Below are entries; write every one of them out again exactly.

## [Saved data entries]
------------------------------

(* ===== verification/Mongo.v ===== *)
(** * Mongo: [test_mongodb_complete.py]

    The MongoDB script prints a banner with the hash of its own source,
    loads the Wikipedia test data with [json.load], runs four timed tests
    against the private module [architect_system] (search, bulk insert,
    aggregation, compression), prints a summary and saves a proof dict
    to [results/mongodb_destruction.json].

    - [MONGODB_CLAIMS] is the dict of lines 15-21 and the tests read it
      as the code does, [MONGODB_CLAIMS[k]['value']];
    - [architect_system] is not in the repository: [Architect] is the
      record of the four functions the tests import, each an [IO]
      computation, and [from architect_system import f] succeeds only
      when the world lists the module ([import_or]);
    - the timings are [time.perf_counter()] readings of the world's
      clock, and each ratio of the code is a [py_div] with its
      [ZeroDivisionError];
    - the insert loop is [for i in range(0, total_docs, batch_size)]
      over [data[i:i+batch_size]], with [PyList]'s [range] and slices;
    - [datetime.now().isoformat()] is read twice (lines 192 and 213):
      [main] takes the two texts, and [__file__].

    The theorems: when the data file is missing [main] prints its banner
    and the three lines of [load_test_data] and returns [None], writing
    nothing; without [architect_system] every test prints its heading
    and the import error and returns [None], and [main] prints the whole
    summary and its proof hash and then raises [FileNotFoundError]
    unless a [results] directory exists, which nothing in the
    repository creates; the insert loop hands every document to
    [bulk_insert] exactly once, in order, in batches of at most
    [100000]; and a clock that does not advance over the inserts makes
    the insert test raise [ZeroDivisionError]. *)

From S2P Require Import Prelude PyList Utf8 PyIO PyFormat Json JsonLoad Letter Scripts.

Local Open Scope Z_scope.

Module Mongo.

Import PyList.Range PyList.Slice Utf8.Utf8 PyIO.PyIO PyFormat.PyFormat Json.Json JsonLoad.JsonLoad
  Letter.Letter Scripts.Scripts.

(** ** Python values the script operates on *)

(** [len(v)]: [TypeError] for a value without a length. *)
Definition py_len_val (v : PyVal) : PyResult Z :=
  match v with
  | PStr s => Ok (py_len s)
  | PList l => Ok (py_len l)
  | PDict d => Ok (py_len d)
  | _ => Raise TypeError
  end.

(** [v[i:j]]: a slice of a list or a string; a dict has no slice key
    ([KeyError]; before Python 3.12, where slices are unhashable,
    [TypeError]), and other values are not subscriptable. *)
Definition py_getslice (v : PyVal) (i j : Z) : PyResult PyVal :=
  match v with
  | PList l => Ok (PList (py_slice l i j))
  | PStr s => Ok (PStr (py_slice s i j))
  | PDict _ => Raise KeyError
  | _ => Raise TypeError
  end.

------------------------------

## [Solution to this exercise]
(* ===== verification/Mongo.v ===== *)
(** * Mongo: [test_mongodb_complete.py]

    The MongoDB script prints a banner with the hash of its own source,
    loads the Wikipedia test data with [json.load], runs four timed tests
    against the private module [architect_system] (search, bulk insert,
    aggregation, compression), prints a summary and saves a proof dict
    to [results/mongodb_destruction.json].

    - [MONGODB_CLAIMS] is the dict of lines 15-21 and the tests read it
      as the code does, [MONGODB_CLAIMS[k]['value']];
    - [architect_system] is not in the repository: [Architect] is the
      record of the four functions the tests import, each an [IO]
      computation, and [from architect_system import f] succeeds only
      when the world lists the module ([import_or]);
    - the timings are [time.perf_counter()] readings of the world's
      clock, and each ratio of the code is a [py_div] with its
      [ZeroDivisionError];
    - the insert loop is [for i in range(0, total_docs, batch_size)]
      over [data[i:i+batch_size]], with [PyList]'s [range] and slices;
    - [datetime.now().isoformat()] is read twice (lines 192 and 213):
      [main] takes the two texts, and [__file__].

    The theorems: when the data file is missing [main] prints its banner
    and the three lines of [load_test_data] and returns [None], writing
    nothing; without [architect_system] every test prints its heading
    and the import error and returns [None], and [main] prints the whole
    summary and its proof hash and then raises [FileNotFoundError]
    unless a [results] directory exists, which nothing in the
    repository creates; the insert loop hands every document to
    [bulk_insert] exactly once, in order, in batches of at most
    [100000]; and a clock that does not advance over the inserts makes
    the insert test raise [ZeroDivisionError]. *)

From S2P Require Import Prelude PyList Utf8 PyIO PyFormat Json JsonLoad Letter Scripts.

Local Open Scope Z_scope.

Module Mongo.

Import PyList.Range PyList.Slice Utf8.Utf8 PyIO.PyIO PyFormat.PyFormat Json.Json JsonLoad.JsonLoad
  Letter.Letter Scripts.Scripts.

(** ** Python values the script operates on *)

(** [len(v)]: [TypeError] for a value without a length. *)
Definition py_len_val (v : PyVal) : PyResult Z :=
  match v with
  | PStr s => Ok (py_len s)
  | PList l => Ok (py_len l)
  | PDict d => Ok (py_len d)
  | _ => Raise TypeError
  end.

(** [v[i:j]]: a slice of a list or a string; a dict has no slice key
    ([KeyError]; before Python 3.12, where slices are unhashable,
    [TypeError]), and other values are not subscriptable. *)
Definition py_getslice (v : PyVal) (i j : Z) : PyResult PyVal :=
  match v with
  | PList l => Ok (PList (py_slice l i j))
  | PStr s => Ok (PStr (py_slice s i j))
  | PDict _ => Raise KeyError
  | _ => Raise TypeError
  end.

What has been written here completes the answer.